Neisser Loyola

Personal information
- Born: 28 July 1998 (age 27) Cienfuegos, Cuba

Sport
- Sport: Fencing

Medal record
Men's fencing
Representing Belgium
World Championships
| Bronze medal – third place | 2022 Cairo | Individual Épée |
European Championships
| Bronze medal – third place | 2026 Antony | Individual Épée |

= Neisser Loyola =

Belgian fencer (born 1998)

Neisser Loyola (born 28 July 1998) is a Belgian fencer from Cuban descent. He won a bronze medal in the individual Men's épée at the 2022 World Fencing Championships in Cairo, Egypt. His was only the 8th ever medal for a Belgian fencer since the first official World Fencing Championships in 1937 and the first since 1951.

Thanks to a silver medal at the 2023–24 Fencing World Cup leg in Tbilisi, Georgia in March 2024, he qualified for the individual men's épée at the 2024 Summer Olympics in Paris, France. At the Olympics, on his 26th birthday, he beat the world number one ranked Hungarian Gergely Siklósi in the 1/8 final but lost on a golden score in extra-time of the 1/4 final to the later bronze medal winner Mohamed El-Sayed.
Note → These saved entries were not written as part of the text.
Lemma first_rstrip chars s c :
  PyStr.first (PyStr.rstrip chars s) = Some c -> PyStr.first s = Some c.
Proof.
  destruct s as [|d s]; simpl; [done|].
  destruct (PyStr.rstrip chars s); [by destruct (PyStr.mem d chars) | done].
Qed.

Lemma last_rstrip chars s c :
  PyStr.last (PyStr.rstrip chars s) = Some c -> PyStr.mem c chars = false.
Proof.
  induction s as [|d s IH]; simpl; [done|].
  destruct (PyStr.rstrip chars s) as [|e t] eqn:Ht.
  - destruct (PyStr.mem d chars) eqn:Hd; [done|]. simpl. by intros [= <-].
  - rewrite last_cons. destruct (PyStr.last (String e t)) eqn:He; [done|].
    by apply last_None in He.
Qed.

Lemma all_lstrip p chars s :
  PyStr.all p s = true -> PyStr.all p (PyStr.lstrip chars s) = true.
Proof.
  destruct (lstrip_split chars s) as [l [Hs _]]. rewrite Hs at 1.
  rewrite all_append. by intros [_ ?]%andb_prop.
Qed.

Lemma all_rstrip p chars s :
  PyStr.all p s = true -> PyStr.all p (PyStr.rstrip chars s) = true.
Proof.
  destruct (rstrip_split chars s) as [r [Hs _]]. rewrite Hs at 1.
  rewrite all_append. by intros [? _]%andb_prop.
Qed.

(** [strip] removes a prefix and a suffix made of [chars], and what is left
    neither starts nor ends with one of them. *)
Lemma strip_spec chars s :
  exists l r,
    s = l +:+ PyStr.strip chars s +:+ r
    /\ PyStr.all (fun c => PyStr.mem c chars) l = true
    /\ PyStr.all (fun c => PyStr.mem c chars) r = true
    /\ (forall c, PyStr.first (PyStr.strip chars s) = Some c -> PyStr.mem c chars = false)
    /\ (forall c, PyStr.last (PyStr.strip chars s) = Some c -> PyStr.mem c chars = false).
Proof.
  unfold PyStr.strip.
  destruct (lstrip_split chars s) as [l [Hs Hl]].
  destruct (rstrip_split chars (PyStr.lstrip chars s)) as [r [Ht Hr]].
  exists l, r. split_and!; try done.
  - by rewrite <- Ht.
  - intros c Hc. by eapply first_lstrip, first_rstrip.
  - apply last_rstrip.
Qed.

(** *** [re.sub] on a class under [+] *)

Lemma sub_go_nil cls repl f : Re.sub_go cls repl f "" = "".
Proof. reflexivity. Qed.

Lemma sub_go_keep cls repl f c s :
  cls c = false -> Re.sub_go cls repl f (String c s) = String c (Re.sub_go cls repl false s).
Proof. intros H. simpl. by rewrite H. Qed.

Lemma sub_go_inside cls repl u s :
  PyStr.all cls u = true -> Re.sub_go cls repl true (u +:+ s) = Re.sub_go cls repl true s.
Proof.
  induction u as [|c u IH]; [done|]. cbn [PyStr.all]. intros [Hc Hu]%andb_prop.
  rewrite append_cons. cbn [Re.sub_go]. rewrite Hc. by apply IH.
Qed.

Lemma sub_go_resume cls repl s :
  (forall c, PyStr.first s = Some c -> cls c = false) ->
  Re.sub_go cls repl true s = Re.sub_go cls repl false s.
Proof. destruct s as [|c s]; [done|]. intros H. simpl. by rewrite (H c). Qed.

(** A maximal run of the class becomes one replacement. *)
Lemma sub_class_plus_run cls repl u s :
  u <> "" -> PyStr.all cls u = true ->
  (forall c, PyStr.first s = Some c -> cls c = false) ->
  Re.sub_class_plus cls repl (u +:+ s) = repl +:+ Re.sub_class_plus cls repl s.
Proof.
  intros Hne Hu Hs. destruct u as [|c u]; [done|]. simpl in Hu.
  apply andb_prop in Hu as [Hc Hu]. unfold Re.sub_class_plus.
  rewrite append_cons. simpl. rewrite Hc. f_equal.
  rewrite sub_go_inside by done. by apply sub_go_resume.
Qed.

Lemma sub_go_all_from_class (p : ascii -> bool) cls repl f s :
  (forall c, cls c = false -> p c = true) -> PyStr.all p repl = true ->
  PyStr.all p (Re.sub_go cls repl f s) = true.
Proof.
  intros Hp Hr. revert f. induction s as [|c s IH]; intros f; simpl; [done|].
  destruct (cls c) eqn:Hc.
  - destruct f; [done|]. rewrite all_append, Hr. by apply IH.
  - simpl. rewrite (Hp c Hc). by apply IH.
Qed.

Lemma sub_go_all_preserved (p : ascii -> bool) cls repl f s :
  PyStr.all p s = true -> PyStr.all p repl = true ->
  PyStr.all p (Re.sub_go cls repl f s) = true.
Proof.
  intros Hs Hr. revert f Hs. induction s as [|c s IH]; intros f; simpl; [done|].
  intros [Hc Hs]%andb_prop. destruct (cls c).
  - destruct f; [by apply IH|]. rewrite all_append, Hr. by apply IH.
  - simpl. rewrite Hc. by apply IH.
Qed.

Lemma sub_go_last cls repl f s c :
  PyStr.last s = Some c -> cls c = false ->
  PyStr.last (Re.sub_go cls repl f s) = Some c.
Proof.
  intros Hl Hc. revert f Hl. induction s as [|d s IH]; intros f; [done|].
  rewrite last_cons. destruct (PyStr.last s) as [e|] eqn:He.
  - intros [= ->].
    assert (IH' : forall f, PyStr.last (Re.sub_go cls repl f s) = Some c)
      by (intros f'; by apply IH).
    cbn [Re.sub_go]. destruct (cls d).
    + destruct f; [by apply IH'|]. by rewrite last_append, IH'.
    + by rewrite last_cons, IH'.
  - intros [= ->]. apply last_None in He as ->. simpl. by rewrite Hc.
Qed.

(** * [sanitize_filename_component] *)

Lemma safe_underscore : PyStr.all safe_char "_" = true.
Proof. reflexivity. Qed.

Lemma unsafe_false_safe c : unsafe_char c = false -> safe_char c = true.
Proof. unfold unsafe_char. by intros ->%negb_false_iff. Qed.

Lemma not_edge_not_underscore c : PyStr.mem c "._" = false -> underscore_char c = false.
Proof.
  unfold underscore_char. simpl.
  by intros [_ [H _]%orb_false_elim]%orb_false_elim.
Qed.

Lemma sanitize_unfold name :
  sanitize_filename_component name =
    if PyStr.is_empty name then "untitled"
    else if PyStr.is_empty (cleaned name) || PyStr.all (fun c => PyStr.mem c "._") (cleaned name)
         then "untitled"
         else cleaned name.
Proof. reflexivity. Qed.

Lemma cleaned_safe name : PyStr.all safe_char (cleaned name) = true.
Proof.
  unfold cleaned, Re.sub_class_plus, PyStr.strip.
  apply sub_go_all_preserved; [|done].
  apply all_rstrip, all_lstrip, sub_go_all_from_class; [apply unsafe_false_safe | done].
Qed.

Lemma cleaned_first name c :
  PyStr.first (cleaned name) = Some c -> PyStr.mem c "._" = false.
Proof.
  unfold cleaned.
  destruct (strip_spec "._" (Re.sub_class_plus unsafe_char "_" name))
    as (_ & _ & _ & _ & _ & Hfirst & _).
  destruct (PyStr.strip "._" _) as [|d b]; [done|].
  specialize (Hfirst d eq_refl). unfold Re.sub_class_plus.
  rewrite sub_go_keep by by apply not_edge_not_underscore. simpl. by intros [= <-].
Qed.

Lemma cleaned_last name c :
  PyStr.last (cleaned name) = Some c -> PyStr.mem c "._" = false.
Proof.
  unfold cleaned.
  destruct (strip_spec "._" (Re.sub_class_plus unsafe_char "_" name))
    as (_ & _ & _ & _ & _ & _ & Hlast).
  destruct (PyStr.last (PyStr.strip "._" (Re.sub_class_plus unsafe_char "_" name)))
    as [d|] eqn:Hd.
  - specialize (Hlast d eq_refl). unfold Re.sub_class_plus.
    rewrite (sub_go_last _ _ _ _ d) by (done || by apply not_edge_not_underscore).
    by intros [= <-].
  - apply last_None in Hd as ->. done.
Qed.

Lemma sanitize_nonempty name : PyStr.is_empty (sanitize_filename_component name) = false.
Proof.
  rewrite sanitize_unfold. destruct (PyStr.is_empty name); [done|].
  destruct (PyStr.is_empty (cleaned name)) eqn:He; [done|]. simpl.
  by destruct (PyStr.all _ (cleaned name)).
Qed.

Lemma sanitize_safe name : PyStr.all safe_char (sanitize_filename_component name) = true.
Proof.
  rewrite sanitize_unfold. destruct (PyStr.is_empty name); [done|].
  destruct (_ || _); [done | apply cleaned_safe].
Qed.

Lemma sanitize_first name c :
  PyStr.first (sanitize_filename_component name) = Some c -> PyStr.mem c "._" = false.
Proof.
  rewrite sanitize_unfold. destruct (PyStr.is_empty name); [by intros [= <-]|].
  destruct (_ || _); [by intros [= <-] | apply cleaned_first].
Qed.

Lemma sanitize_last name c :
  PyStr.last (sanitize_filename_component name) = Some c -> PyStr.mem c "._" = false.
Proof.
  rewrite sanitize_unfold. destruct (PyStr.is_empty name); [by intros [= <-]|].
  destruct (_ || _); [by intros [= <-] | apply cleaned_last].
Qed.

Lemma all_impl (p q : ascii -> bool) s :
  (forall c, p c = true -> q c = true) -> PyStr.all p s = true -> PyStr.all q s = true.
Proof.
  intros Hpq. induction s as [|d s IH]; simpl; [done|]. intros [Hd Hs]%andb_prop.
  rewrite (Hpq d Hd). by apply IH.
Qed.

(** What collapsing returns has no two underscores in a row. *)
Lemma collapse_no_double f s :
  has_double_underscore (Re.sub_go underscore_char "_" f s) = false
  /\ (f = true ->
      forall d, PyStr.first (Re.sub_go underscore_char "_" f s) = Some d ->
                underscore_char d = false).
Proof.
  revert f. induction s as [|c s IH]; intros f; [done|]. cbn [Re.sub_go].
  destruct (underscore_char c) eqn:Hc.
  - destruct (IH true) as [Hd Hfirst]. destruct f; [done|].
    split; [|done]. rewrite append_cons, append_nil_l. cbn [has_double_underscore].
    rewrite Hd, orb_false_r. specialize (Hfirst eq_refl).
    destruct (Re.sub_go underscore_char "_" true s) as [|d t]; [done|].
    unfold underscore_char in Hfirst. by rewrite (Hfirst d eq_refl), andb_false_r.
  - destruct (IH false) as [Hd _]. split; [|by intros _ d [= <-]].
    cbn [has_double_underscore]. rewrite Hd, orb_false_r.
    unfold underscore_char in Hc. by rewrite Hc.
Qed.

Lemma sanitize_no_double name :
  has_double_underscore (sanitize_filename_component name) = false.
Proof.
  rewrite sanitize_unfold. destruct (PyStr.is_empty name); [done|].
  destruct (_ || _); [done|]. apply collapse_no_double.
Qed.

(** The class of the code is the safe set. *)
Lemma safe_char_set c : safe_char c = PyStr.mem c safe_set.
Proof. by destruct c as [[] [] [] [] [] [] [] []]. Qed.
He won a bronze medal in the individual men's épée at the 2026 European Fencing Championships in Antony, Hauts-de-Seine, France. It was Belgium's first medal at a European championship since 1981.

==Personal life==
Neisser Loyola is the son of Cuban fencer Nelson Loyola Torriente, bronze medal winner for Cuba in the men's team épée event at the 2000 Summer Olympics and gold medal winner in the same discipline at the 1997 World Fencing Championships. The family moved to Belgium when Nelson Loyola was appointed national coach of the Belgian fencing team.